My readers from around the world are fascinated with past and present India. The Malabar House series was born of my desire to explore India just after Independence. Beginning with Midnight at Malabar House, we witness a nation still reeling in the wake of Gandhi’s assassination and the horrors of Partition. Persis, determined to prove herself in a man’s world, is banished to Bombay’s smallest police station, Malabar House, populated by rejects and misfits. The murder of an English diplomat falls into her lap, and she must work with an English forensic scientist named Archie Blackfinch, deputed to Bombay from London’s Met Police. It’s an uncomfortable, will they-won’t-they relationship. How can an Indian woman in post-colonial India consider an Englishman as anything more than a colleague…?
Your favourite crime writers?
They range from classic authors such as Agatha Christie — her Poirot stories — to modern masters such as Michael Connelly and his brilliant Detective Harry Bosch novels set in Los Angeles, and Louise Penny’s atmospheric Inspector Gamache books set in small-town Canada. One of my favourite crime novels is The Name of the Rose by Umberto Eco, a philosophical, historical and mystery masterpiece.
Around the city with Vaseem
The crime writer reveals locations found in his books
Crawford market
>> Dharavi’s slums feature in an entire chapter in The Unexpected Inheritance of Inspector Chopra as Chopra investigates the murder of a poor boy.

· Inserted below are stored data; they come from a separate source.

(* ===== verification/Expiry.v ===== *)
(** * The expiry service (src/unnamed/part_005, package expiry)

    [Service] keeps the list of registered stores; [Register] appends one
    (its options applied in order), and the task registered by [NewService]
    runs [Service.deleteExpiredData], which sweeps every registered store
    and only logs a store's error.  [registeredStore.deleteExpiredData]
    queries the store for the entries whose expiry tag is at most the
    current Unix time, collects their keys through the iterator, hands them
    to the expiry handler and then deletes them with one batch.

    The storage collaborator (aries-framework-go's [storage.Store], not
    under src/) is modelled from the spec's storage interface (section 6):
    a store is a map from keys to a value and its tags, with fault
    injection for each call ([Query], the iterator's [Next] and [Key], and
    [Batch]), and a batch is all-or-nothing.  Tag values are kept as the
    integers the query compares; the query string [fmt.Sprintf("%s<=%d")]
    is kept as its two parts.  The stores, the clock and the warning log
    are the [world] that the code's calls read and change; a handler is any
    computation on the world.  The effects are threaded by the state and
    error monad [st]: an error keeps the changes made before it, as Go
    does. *)

From S2P Require Import Prelude.

(** ** The storage collaborator *)

(** One [storage.Operation]: a nil value deletes the key. *)
Record operation := mkOperation {
  Key : string;
  Value : option (list Byte.byte)
}.

(** The failures a store can report: at its [Query], at the iterator's
    [Next] or [Key] call made at a given position, at its [Batch]. *)
Record faults := mkFaults {
  f_query : option string;
  f_next : option (nat * string);
  f_key : option (nat * string);
  f_batch : option string
}.

Definition no_faults : faults := mkFaults None None None None.

Record db := mkDb {
  db_data : gmap string (list Byte.byte * gmap string Z);
  db_faults : faults
}.

(** An entry is expired for [tag<=now] when it carries the tag with a
    value at most [now]. *)
Definition is_expired (tag : string) (now : Z) (e : list Byte.byte * gmap string Z) : Prop :=
  match e.2 !! tag with Some t => (t <= now)%Z | None => False end.

#[export] Instance is_expired_dec tag now e : Decision (is_expired tag now e).
Proof. unfold is_expired. destruct (e.2 !! tag); apply _. Defined.

(** The keys a query [tag<=now] yields, in the store's iteration order. *)
Definition expired_keys (data : gmap string (list Byte.byte * gmap string Z))
    (tag : string) (now : Z) : list string :=
  (map_to_list (filter (fun kv => is_expired tag now kv.2) data)).*1.

(** The iterator: the result keys, the number of [Next] calls made that
    moved it, and the store's faults. *)
Record iterator := mkIterator {
  it_keys : list string;
  it_pos : nat;
  it_faults : faults
}.

Definition fault_at (f : option (nat * string)) (pos : nat) : option string :=
  match f with Some (n, e) => if decide (n = pos) then Some e else None | None => None end.

Definition Next (it : iterator) : result (bool * iterator) :=
  match fault_at (f_next (it_faults it)) (it_pos it) with
  | Some e => Error e
  | None =>
      if decide (it_pos it < length (it_keys it))
      then Ok (true, mkIterator (it_keys it) (S (it_pos it)) (it_faults it))
      else Ok (false, it)
  end.

Definition IteratorKey (it : iterator) : result string :=
  match fault_at (f_key (it_faults it)) (it_pos it) with
  | Some e => Error e
  | None =>
      match it_pos it with
      | 0 => Error "iterator: no current entry"
      | S p => match it_keys it !! p with Some k => Ok k | None => Error "iterator: no current entry" end
      end
  end.

Definition Query (d : db) (tag : string) (now : Z) : result iterator :=
  match f_query (db_faults d) with
  | Some e => Error e
  | None => Ok (mkIterator (expired_keys (db_data d) tag now) 0 (db_faults d))
  end.

Definition apply_operation (data : gmap string (list Byte.byte * gmap string Z))
    (o : operation) : gmap string (list Byte.byte * gmap string Z) :=
  match Value o with
  | None => delete (Key o) data
  | Some v => <[Key o := (v, ∅)]> data
  end.

Definition Batch (d : db) (ops : list operation) : result db :=
  match f_batch (db_faults d) with
  | Some e => Error e
  | None => Ok (mkDb (fold_left apply_operation ops (db_data d)) (db_faults d))
  end.

(** ** The world and the state and error monad *)

Record world := mkWorld {
  w_dbs : gmap nat db;
  w_now : Z;
  w_log : list (string * string)
}.

Definition st (A : Type) : Type := world -> result A * world.

#[export] Instance st_ret : MRet st := fun _ a w => (Ok a, w).
#[export] Instance st_bind : MBind st := fun _ _ f m w =>
  match m w with
  | (Ok a, w') => f a w'
  | (Error e, w') => (Error e, w')
  end.

Definition get_world : st world := fun w => (Ok w, w).
Definition lift {A} (r : result A) : st A := fun w => (r, w).

(** [fmt.Errorf("<prefix>: %w", err)] on the error of [m]. *)
Definition wrap {A} (prefix : string) (m : st A) : st A := fun w =>
  match m w with
  | (Error e, w') => (Error (prefix +:+ ": " +:+ e), w')
  | r => r
  end.

Definition ErrNilStore : string := "invalid memory address or nil pointer dereference".

Definition get_db (sid : nat) : st db := fun w =>
  match w_dbs w !! sid with Some d => (Ok d, w) | None => (Error ErrNilStore, w) end.

(** [r.store.Batch(operations)] on the store as it is when the call is made. *)
Definition store_batch (sid : nat) (ops : list operation) : st unit := fun w =>
  match w_dbs w !! sid with
  | None => (Error ErrNilStore, w)
  | Some d =>
      match Batch d ops with
      | Error e => (Error e, w)
      | Ok d' => (Ok (), mkWorld (<[sid := d']> (w_dbs w)) (w_now w) (w_log w))
      end
  end.

(** ** Registered stores and options (lines 27-47, 173-177) *)

Definition taskName : string := "data-expiry".

(** [expiryHandler.HandleExpiredKeys]: any computation on the world. *)
Definition expiryHandler : Type := list string -> st unit.

Definition noopExpiryHandler : expiryHandler := fun _ => mret ().

Record registeredStore := mkRegisteredStore {
  store : nat;
  name : string;
  expiryTagName : string;
  rs_expiryHandler : expiryHandler
}.

Definition Option := registeredStore -> registeredStore.

Definition WithExpiryHandler (handler : expiryHandler) : Option := fun opts =>
  mkRegisteredStore (store opts) (name opts) (expiryTagName opts) handler.

(** ** [registeredStore.deleteExpiredData] (lines 114-171) *)

(** The loop of lines 129-143, with the [more] flag of the last [Next];
    [None] when the fuel runs out. *)
Fixpoint collect_loop (fuel : nat) (it : iterator) (more : bool)
    (keysToDelete : list string) : option (result (list string)) :=
  if more then
    match fuel with
    | 0 => None
    | S fuel' =>
        match IteratorKey it with
        | Error e => Some (Error ("get key from iterator: " +:+ e))
        | Ok key =>
            match Next it with
            | Error e => Some (Error ("get next value from iterator: " +:+ e))
            | Ok (more', it') => collect_loop fuel' it' more' (keysToDelete ++ [key])
            end
        end
    end
  else Some (Ok keysToDelete).

(** Lines 122-143: the first [Next], then the loop. *)
Definition collect_keys (fuel : nat) (it : iterator) : option (result (list string)) :=
  match Next it with
  | Error e => Some (Error ("get next value from iterator: " +:+ e))
  | Ok (more, it') => collect_loop fuel it' more []
  end.

(** The fuel the loop is run with: one round per result and one more;
    [collect_keys_fuel] shows it never runs out. *)
Definition iter_fuel (it : iterator) : nat := S (length (it_keys it)).

Definition ErrOutOfFuel : string := "iterator did not end".

(** Lines 147-168: hand the keys to the expiry handler, then delete them
    with one batch when there are any. *)
Definition handle_and_delete (r : registeredStore) (keysToDelete : list string) : st unit :=
  wrap "invoke expiry handler" (rs_expiryHandler r keysToDelete);;
  if decide (0 < length keysToDelete) then
    let operations := map (fun key => mkOperation key None) keysToDelete in
    wrap "delete expired data" (store_batch (store r) operations)
  else mret ().

Definition rs_deleteExpiredData (r : registeredStore) : st unit :=
  w ← get_world;
  d ← get_db (store r);
  iterator ← wrap "query store for expired data"
               (lift (Query d (expiryTagName r) (w_now w)));
  keysToDelete ← lift (default (Error ErrOutOfFuel)
                         (collect_keys (iter_fuel iterator) iterator));
  handle_and_delete r keysToDelete.

(** ** [Service] (lines 49-112) *)

Record Service := mkService { registeredStores : list registeredStore }.

(** The scheduler's registered tasks: name and interval (in nanoseconds). *)
Definition taskManager := list (string * Z).

(** [NewService]: an empty service whose sweep is registered as the task
    [data-expiry]. *)
Definition NewService (scheduler : taskManager) (interval : Z) : Service * taskManager :=
  (mkService [], scheduler ++ [(taskName, interval)]).

Definition Register (s : Service) (st_id : nat) (expiryTagName storeName : string)
    (opts : list Option) : Service :=
  let newRegisteredStore :=
    fold_left (fun r opt => opt r) opts
      (mkRegisteredStore st_id storeName expiryTagName noopExpiryHandler) in
  mkService (registeredStores s ++ [newRegisteredStore]).

(** [logger.Warn("Error deleting expired data", ...)] *)
Definition log_warn (storeName err : string) (w : world) : world :=
  mkWorld (w_dbs w) (w_now w) (w_log w ++ [(storeName, err)]).

Fixpoint sweep (rs : list registeredStore) : st unit := fun w =>
  match rs with
  | [] => (Ok (), w)
  | r :: rs' =>
      match rs_deleteExpiredData r w with
      | (Ok _, w') => sweep rs' w'
      | (Error e, w') => sweep rs' (log_warn (name r) e w')
      end
  end.

Definition Service_deleteExpiredData (s : Service) : st unit :=
  sweep (registeredStores s).

(** A scheduler tick of the task [name]: the service's sweep when the task
    was registered, nothing otherwise.  The task reads the service's stores
    when it runs, so stores registered after [NewService] are swept. *)
Definition run_task (sched : taskManager) (s : Service) (task : string) (w : world) : world :=
  if bool_decide (task ∈ sched.*1) then (Service_deleteExpiredData s w).2 else w.

(** ** The key-collection loop *)

Definition reads_ok (F : faults) : Prop := f_next F = None /\ f_key F = None.

Section Collect.
Context (keys : list string) (F : faults).

Lemma Next_ok p :
  reads_ok F ->
  Next (mkIterator keys p F) =
    if decide (p < length keys) then Ok (true, mkIterator keys (S p) F)
    else Ok (false, mkIterator keys p F).
Proof. intros [Hn _]. unfold Next. simpl. by rewrite Hn. Qed.

Lemma IteratorKey_ok p k :
  reads_ok F -> keys !! p = Some k -> IteratorKey (mkIterator keys (S p) F) = Ok k.
Proof. intros [_ Hk] Hp. unfold IteratorKey. simpl. by rewrite Hk, Hp. Qed.

(** With reads that do not fail, the loop at position [p] (the [Next] of
    position [p] returned true) collects the remaining keys. *)
Lemma collect_loop_ok fuel p acc :
  reads_ok F -> 1 <= p <= length keys -> length keys - p < fuel ->
  collect_loop fuel (mkIterator keys p F) true acc = Some (Ok (acc ++ drop (p - 1) keys)).
Proof.
  intros HF. revert p acc. induction fuel as [|fuel IH]; intros p acc Hp Hf; [lia|].
  destruct p as [|p]; [lia|]. simpl.
  destruct (lookup_lt_is_Some_2 keys p) as [k Hk]; [lia|].
  rewrite (IteratorKey_ok p k HF Hk), Next_ok by done.
  rewrite Nat.sub_0_r, (drop_S keys k p Hk).
  case_decide.
  - rewrite IH by lia. simpl. by rewrite <- app_assoc.
  - rewrite (drop_ge keys (S p)) by lia. by destruct fuel.
Qed.

(** The loop ends within [length keys - p + 1] rounds whatever the faults:
    each round either fails or moves the iterator forward. *)
Lemma collect_loop_some fuel p more acc :
  1 <= p <= length keys -> length keys - p < fuel ->
  is_Some (collect_loop fuel (mkIterator keys p F) more acc).
Proof.
  revert p more acc. induction fuel as [|fuel IH]; intros p more acc Hp Hf; [lia|].
  destruct more; simpl; [|by eexists].
  destruct (IteratorKey _) as [k|e]; [|by eexists].
  unfold Next. simpl. destruct (fault_at _ _); [by eexists|].
  case_decide; [apply IH; lia|]. destruct fuel; by eexists.
Qed.
End Collect.

#[export] Hint Resolve collect_loop_some : orb.

Lemma collect_keys_ok keys F :
  reads_ok F -> collect_keys (S (length keys)) (mkIterator keys 0 F) = Some (Ok keys).
Proof.
  intros HF. unfold collect_keys. rewrite Next_ok by done.
  case_decide.
  - by rewrite collect_loop_ok by first [done | simpl; lia].
  - destruct keys; [done|simpl in *; lia].
Qed.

Chhatrapati Shivaji Maharaj Vastu Sangrahalaya. File Pic
>> In The Perplexing Theft of the Jewel in the Crown, we see a theft of a priceless artefact from the Prince of Wales Museum (Chhatrapati Shivaji Maharaj Vastu Sangrahalaya).
>> In Bad Day at the Vulture Club, a wealthy Parsee is murdered and so we visit the Tower of Silence.
>> In the Malabar House series, the reader enters Asiatic Society of Bombay (from where a 600-year-old copy of Dante’s The Divine Comedy is stolen in The Dying Day).
Leopold Cafe. Pics Courtesy/Wikimedia Commons
>> In The Lost Man of Bombay, Persis ventures into Crawford market, Leopold Café, Bombay University, Arthur Road Jail and the St Pius X College in Goregaon — after a Catholic priest is murdered.